# IF3070 Foundations of Artificial Intelligence | Tugas Kecil 2

Group Number: 64

Group Members:
- Nathaniel Liady (18222114)
- Gabriel Marcellino (18222115)

## Import Libraries

In [None]:
import pandas as pd
import numpy as np

# Import other libraries if needed
import seaborn as sns
import matplotlib.pyplot as plt


# Additional settings
pd.set_option('display.max_columns',None)

## Import Dataset

In [None]:
# Example of reading a csv file from a gdrive link

# Take the file id from the gdrive file url
# https://drive.google.com/file/d/1ZUtiaty9RPXhpz5F2Sy3dFPHF4YIt5iU/view?usp=sharing => The file id is 1ZUtiaty9RPXhpz5F2Sy3dFPHF4YIt5iU
# and then put it in this format:
# https://drive.google.com/uc?id={file_id}
# Don't forget to change the access to public

# # Example
# df = pd.read_csv('https://drive.google.com/uc?id=1ZUtiaty9RPXhpz5F2Sy3dFPHF4YIt5iU')
# df.head()

df = pd.read_csv('https://drive.google.com/uc?id=15pnRBoG8nJRxJx3Bp8tOneZEB1XmHCYe')
# df = pd.read_csv('train.csv')


In [None]:
df.head(10)

In [None]:
df_copy = df.copy()

# Additional Step

## 1. Change Format Type

There are some incorrect data type (boolean but it says float). So in here, we'll change to desired data type

In [None]:
# See all columns
df_copy.columns

In [None]:
bool_columns = [
    'IsDomainIP','HasObfuscation','IsHTTPS','HasTitle','HasFavicon','IsResponsive','HasDescription','Robots','HasHiddenFields','HasPasswordField',
    'HasExternalFormSubmit','HasSocialNet','HasSubmitButton','HasCopyrightInfo','Crypto','Pay','Bank'
    ]

df_copy[bool_columns]

In [None]:
# Before change
df_copy[bool_columns].dtypes

In [None]:
# Change the value to boolean but keep the missing values
def change_bool(value):
    if pd.isna(value):
        return value
    else:
        return bool(value)

for column in bool_columns:
    df_copy[column] = df_copy[column].apply(change_bool).astype('bool')

In [None]:
# After Change
df_copy.dtypes

In [None]:
df = df_copy.copy()

# 1. Exploratory Data Analysis

Exploratory Data Analysis (EDA) is a crucial step in the data analysis process that involves examining and visualizing data sets to uncover patterns, trends, anomalies, and insights. It is the first step before applying more advanced statistical and machine learning techniques. EDA helps you to gain a deep understanding of the data you are working with, allowing you to make informed decisions and formulate hypotheses for further analysis.

## A. Data Understanding
The objective of this section is for participants to understand the quality of the provided data. This includes:

1. Data Size
2. Statistics of Each Feature
3. Outliers
4. Correlation
5. Distribution

### Step 1

Find the following:

1. The size of the data (instances and features).
2. The data types of each feature.
3. The number of unique values for categorical features.
4. The minimum, maximum, mean, median, and standard deviation values for non-categorical features.
5. Explain the significance of gathering the first four pieces of information.

#### 1. Data Size

In [None]:
# data size
print(f"data row: {df.shape[0]} rows")
print(f"data column: {df.shape[1]} columns")

In [None]:
# columns
df.columns

#### 2. Data Types

In [None]:
# data types of each feature
df.dtypes

#### 3. Unique Values

In [None]:
# the number of unique values

df_copy.nunique().sort_values(ascending=True)

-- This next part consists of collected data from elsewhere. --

(** Lines 111-123: [cfg.unnorm_key], which starts as the name of the
    suite; for the family "openvla" it must be a key of
    [model.norm_stats], as it is or with the suffix "_no_noops". *)
Definition resolve_unnorm_key (cfg : GenerateConfig) : M string :=
  let unnorm_key := task_suite_name cfg in
  if String.eqb (model_family cfg) "openvla" then
    let unnorm_key :=
      if negb (bool_decide (unnorm_key ∈ model_norm_stats E))
         && bool_decide (no_noops unnorm_key ∈ model_norm_stats E)
      then no_noops unnorm_key
      else unnorm_key in
    if bool_decide (unnorm_key ∈ model_norm_stats E)
    then ret unnorm_key
    else raise (AssertionError
                  (String.append "Action un-norm key "
                     (String.append unnorm_key
                        " not found in VLA `norm_stats`!")))
  else ret unnorm_key.

(** ** Lines 102-405: [eval_libero] from its first line

    The key resolved at the start is read by [get_action] only, which is
    external. *)
Definition eval_libero_whole (cfg : GenerateConfig) : M unit :=
  check_options cfg ;;
  resolve_unnorm_key cfg ;;
  eval_libero cfg.

(** ** Predicates on states and events, for the statements below *)

(** What a turn of the step loop leaves alone. *)
Definition same_frame (s s' : Locals) : Prop :=
  max_steps s' = max_steps s /\ tracker s' = tracker s /\
  files s' = files s /\ motion_trace s' = motion_trace s /\
  task_episodes (counters s') = task_episodes (counters s) /\
  total_episodes (counters s') = total_episodes (counters s) /\
  total_steps (counters s') = total_steps (counters s).

Definition same_successes (s s' : Locals) : Prop :=
  task_successes (counters s') = task_successes (counters s) /\
  total_successes (counters s') = total_successes (counters s).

#### 4. Statistical Informations

In [None]:
# Statistical Informations

# Take Numerical Categories
num_categories = df.select_dtypes(include='number')

In [None]:
# Numerical Columns
num_categories.columns

In [None]:
num_categories.describe()

#### 5. Purposes for doing the 4 steps

- Data Size and Data Types: <br>
    When we know the data size, it can helps us to understand amount of space of the data we are working on. It helps us to distinct proportional when splitting the data. For the data types in each features, it helps us understand which value that can be use in certain analysis (e.g. statistical informations from numerical data type)
 <br>

- Unique Values: <br>
  To understand how much (unique) values in each features. We can identify continuous or categorical data based on amount of unique values each features
<br>

- Statistical Informations: <br>
  It can help on finding statistical semantic each features based on mean, standard deviation (how far the values from the mean), quartile (amount of values under each quartile), min max values. With this informations, we could detect outliers or anomalies on the data ( one example: max in URLLength beyond the 75% quartile,which is 30).

<br>

### Step 2

Find the following:

1. Missing values for each feature.
2. Outliers for each feature (use the methods you are familiar with).
3. Why is it necessary to identify missing values and outliers?

#### 1. Missing Values

percentage missing values from all of the data

In [None]:
missing_percentage = ((df.isna().sum() * 100 / len(df)).round(4))
df_missing_percentage = missing_percentage.to_frame(name='Missing Values (%)').sort_values(by='Missing Values (%)',ascending=True)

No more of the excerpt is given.